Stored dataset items
Lemma shows_put_fits s front last c :
  shows s front last → (length last < N.to_nat cols)%nat →
  shows (put_char c s) front (last ++ [mkCell c default_attributes]).
Proof.
  intros [] Hl. unfold put_char.
  rewrite (proj2 (N.leb_gt _ _)) by (rewrite sh_cols0, sh_col0; lia).
  split; simpl; rewrite ?sh_primary0; try done.
  - rewrite sh_buffer0, sh_row0, sh_col0, sh_attrs0. rewrite !last_rows_split by lia.
    rewrite !fmap_app. simpl. rewrite alter_middle by (rewrite length_fmap, length_drop; lia).
    do 2 f_equal. unfold pad. rewrite !resize_ge, length_app by (rewrite ?length_app; simpl; lia). simpl length.
    replace (N.to_nat cols - length last)%nat with (S (N.to_nat cols - (length last + 1))) by lia. simpl.
    rewrite <- app_assoc. simpl. rewrite Nat2N.id. by rewrite insert_app_r_alt, Nat.sub_diag.
  - rewrite sh_col0, sh_cols0, length_app, N.mod_small by (unfold u16_modulus in *; lia). simpl. lia.
  - rewrite length_app. simpl. lia.
Qed.

(** A printed character goes where [write_cell] puts it. *)
Lemma shows_put s front last c :
  shows s front last →
  ∃ front' last', front' ++ [last'] = front ++ write_cell (N.to_nat cols) (mkCell c default_attributes) last ∧
    shows (put_char c s) front' last'.
Proof.
  intros H. pose proof H as []. unfold write_cell. destruct (Nat.eqb_spec (length last) (N.to_nat cols)).
  - exists (front ++ [last]), [mkCell c default_attributes]. split; [by rewrite <- app_assoc|].
    pose proof (shows_new_line _ _ _ H) as Hn.
    assert (put_char c s = put_char c (new_line s)) as ->.
    { unfold put_char at 1. rewrite (proj2 (N.leb_le _ _)) by (rewrite sh_cols0, sh_col0; lia).
      unfold put_char. rewrite (proj2 (N.leb_gt _ _)); [done|].
      rewrite (sh_cols _ _ _ Hn), (sh_col _ _ _ Hn). simpl. lia. }
    apply (shows_put_fits _ _ []); [done|]. simpl. lia.
  - exists front, (last ++ [mkCell c default_attributes]). split; [done|]. apply shows_put_fits; [done|lia].
Qed.

Definition cells (line : list N) : list TerminalCell := (λ c, mkCell c default_attributes) <$> line.

Lemma shows_line s front line :
  shows s front [] →
  ∃ s' front' last', perform_all (line_actions line) s = Some s' ∧
    front' ++ [last'] = front ++ rows_of (N.to_nat cols) (cells line) ∧ shows s' front' last'.
Proof.
  intros H. induction line as [|c line IH] using rev_ind; [by exists s, front, []|].
  destruct IH as (s1 & f1 & l1 & Hp & He & H1).
  destruct (shows_put _ _ _ c H1) as (f2 & l2 & He2 & H2).
  exists (put_char c s1), f2, l2. split; [|split; [|exact H2]].
  - unfold line_actions in *. by rewrite fmap_app, perform_all_app, Hp.
  - unfold cells in *. rewrite fmap_app. rewrite He2. simpl.
    destruct (chop_last (N.to_nat cols) (length (cells line)) (cells line)) as (front' & last' & Hch & _); [lia|].
    change (chop _ _ _) with (rows_of (N.to_nat cols) (cells line)) in Hch. unfold cells in Hch. rewrite Hch in He.
    rewrite (rows_of_app (N.to_nat cols) _ _ _ _ ltac:(lia) Hch). rewrite app_assoc in He. apply app_inj_tail in He as [-> ->].
    by rewrite <- app_assoc.
Qed.

Lemma new_line_carriage s : new_line (carriage_return s) = new_line s.
Proof. done. Qed.

Lemma shows_text s front first others :
  shows s front [] →
  ∃ s' front' last', perform_all (text_actions first others) s = Some s' ∧
    front' ++ [last'] = front ++ concat ((λ line, rows_of (N.to_nat cols) (cells line)) <$> first :: others) ∧
    shows s' front' last'.
Proof.
  revert s front first. induction others as [|line others IH]; intros s front first H;
    destruct (shows_line _ _ first H) as (s1 & f1 & l1 & Hp & He & H1).
  - exists s1, f1, l1. unfold text_actions. simpl. by rewrite !app_nil_r.
  - destruct (IH (new_line s1) (f1 ++ [l1]) line (shows_new_line _ _ _ H1)) as (s2 & f2 & l2 & Hp2 & He2 & H2).
    exists s2, f2, l2. split; [|split; [|exact H2]].
    + unfold text_actions in *. rewrite perform_all_app, Hp. simpl. exact Hp2.
    + rewrite He2, He. simpl. by rewrite <- app_assoc.
Qed.

Lemma pad_render row :
  (length row ≤ N.to_nat cols)%nat → render_row (pad row) = trim_end (tc_c <$> row) ++ [newline].
Proof.
  intros H. unfold render_row, pad. rewrite resize_ge by done. rewrite fmap_app, fmap_replicate.
  change (tc_c TerminalCell_default) with space. by rewrite trim_end_spaces.
Qed.

Lemma shows_render s front last :
  shows s front last →
  render_plain_text s =
    concat ((λ row, trim_end row ++ [newline]) <$> last_rows (N.to_nat rows) (fmap (M:=list) tc_c <$> (front ++ [last]))).
Proof.
  intros []. unfold render_plain_text, active_buffer. rewrite sh_primary0, sh_buffer0, last_rows_fmap, <- !list_fmap_compose.
  f_equal. apply Forall_fmap_ext_1. unfold last_rows. apply Forall_app. split.
  - apply Forall_drop, Forall_app. split; [|apply Forall_singleton; by apply pad_render].
    eapply Forall_impl; [exact sh_all0|]. intros row. apply pad_render.
  - apply Forall_replicate, pad_render. simpl. lia.
Qed.
End text.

[Exercise description]
Exact copies of all the records are to be printed.

[Task result]
Lemma shows_put_fits s front last c :
  shows s front last → (length last < N.to_nat cols)%nat →
  shows (put_char c s) front (last ++ [mkCell c default_attributes]).
Proof.
  intros [] Hl. unfold put_char.
  rewrite (proj2 (N.leb_gt _ _)) by (rewrite sh_cols0, sh_col0; lia).
  split; simpl; rewrite ?sh_primary0; try done.
  - rewrite sh_buffer0, sh_row0, sh_col0, sh_attrs0. rewrite !last_rows_split by lia.
    rewrite !fmap_app. simpl. rewrite alter_middle by (rewrite length_fmap, length_drop; lia).
    do 2 f_equal. unfold pad. rewrite !resize_ge, length_app by (rewrite ?length_app; simpl; lia). simpl length.
    replace (N.to_nat cols - length last)%nat with (S (N.to_nat cols - (length last + 1))) by lia. simpl.
    rewrite <- app_assoc. simpl. rewrite Nat2N.id. by rewrite insert_app_r_alt, Nat.sub_diag.
  - rewrite sh_col0, sh_cols0, length_app, N.mod_small by (unfold u16_modulus in *; lia). simpl. lia.
  - rewrite length_app. simpl. lia.
Qed.

(** A printed character goes where [write_cell] puts it. *)
Lemma shows_put s front last c :
  shows s front last →
  ∃ front' last', front' ++ [last'] = front ++ write_cell (N.to_nat cols) (mkCell c default_attributes) last ∧
    shows (put_char c s) front' last'.
Proof.
  intros H. pose proof H as []. unfold write_cell. destruct (Nat.eqb_spec (length last) (N.to_nat cols)).
  - exists (front ++ [last]), [mkCell c default_attributes]. split; [by rewrite <- app_assoc|].
    pose proof (shows_new_line _ _ _ H) as Hn.
    assert (put_char c s = put_char c (new_line s)) as ->.
    { unfold put_char at 1. rewrite (proj2 (N.leb_le _ _)) by (rewrite sh_cols0, sh_col0; lia).
      unfold put_char. rewrite (proj2 (N.leb_gt _ _)); [done|].
      rewrite (sh_cols _ _ _ Hn), (sh_col _ _ _ Hn). simpl. lia. }
    apply (shows_put_fits _ _ []); [done|]. simpl. lia.
  - exists front, (last ++ [mkCell c default_attributes]). split; [done|]. apply shows_put_fits; [done|lia].
Qed.

Definition cells (line : list N) : list TerminalCell := (λ c, mkCell c default_attributes) <$> line.

Lemma shows_line s front line :
  shows s front [] →
  ∃ s' front' last', perform_all (line_actions line) s = Some s' ∧
    front' ++ [last'] = front ++ rows_of (N.to_nat cols) (cells line) ∧ shows s' front' last'.
Proof.
  intros H. induction line as [|c line IH] using rev_ind; [by exists s, front, []|].
  destruct IH as (s1 & f1 & l1 & Hp & He & H1).
  destruct (shows_put _ _ _ c H1) as (f2 & l2 & He2 & H2).
  exists (put_char c s1), f2, l2. split; [|split; [|exact H2]].
  - unfold line_actions in *. by rewrite fmap_app, perform_all_app, Hp.
  - unfold cells in *. rewrite fmap_app. rewrite He2. simpl.
    destruct (chop_last (N.to_nat cols) (length (cells line)) (cells line)) as (front' & last' & Hch & _); [lia|].
    change (chop _ _ _) with (rows_of (N.to_nat cols) (cells line)) in Hch. unfold cells in Hch. rewrite Hch in He.
    rewrite (rows_of_app (N.to_nat cols) _ _ _ _ ltac:(lia) Hch). rewrite app_assoc in He. apply app_inj_tail in He as [-> ->].
    by rewrite <- app_assoc.
Qed.

Lemma new_line_carriage s : new_line (carriage_return s) = new_line s.
Proof. done. Qed.

Lemma shows_text s front first others :
  shows s front [] →
  ∃ s' front' last', perform_all (text_actions first others) s = Some s' ∧
    front' ++ [last'] = front ++ concat ((λ line, rows_of (N.to_nat cols) (cells line)) <$> first :: others) ∧
    shows s' front' last'.
Proof.
  revert s front first. induction others as [|line others IH]; intros s front first H;
    destruct (shows_line _ _ first H) as (s1 & f1 & l1 & Hp & He & H1).
  - exists s1, f1, l1. unfold text_actions. simpl. by rewrite !app_nil_r.
  - destruct (IH (new_line s1) (f1 ++ [l1]) line (shows_new_line _ _ _ H1)) as (s2 & f2 & l2 & Hp2 & He2 & H2).
    exists s2, f2, l2. split; [|split; [|exact H2]].
    + unfold text_actions in *. rewrite perform_all_app, Hp. simpl. exact Hp2.
    + rewrite He2, He. simpl. by rewrite <- app_assoc.
Qed.

Lemma pad_render row :
  (length row ≤ N.to_nat cols)%nat → render_row (pad row) = trim_end (tc_c <$> row) ++ [newline].
Proof.
  intros H. unfold render_row, pad. rewrite resize_ge by done. rewrite fmap_app, fmap_replicate.
  change (tc_c TerminalCell_default) with space. by rewrite trim_end_spaces.
Qed.

Lemma shows_render s front last :
  shows s front last →
  render_plain_text s =
    concat ((λ row, trim_end row ++ [newline]) <$> last_rows (N.to_nat rows) (fmap (M:=list) tc_c <$> (front ++ [last]))).
Proof.
  intros []. unfold render_plain_text, active_buffer. rewrite sh_primary0, sh_buffer0, last_rows_fmap, <- !list_fmap_compose.
  f_equal. apply Forall_fmap_ext_1. unfold last_rows. apply Forall_app. split.
  - apply Forall_drop, Forall_app. split; [|apply Forall_singleton; by apply pad_render].
    eapply Forall_impl; [exact sh_all0|]. intros row. apply pad_render.
  - apply Forall_replicate, pad_render. simpl. lia.
Qed.
End text.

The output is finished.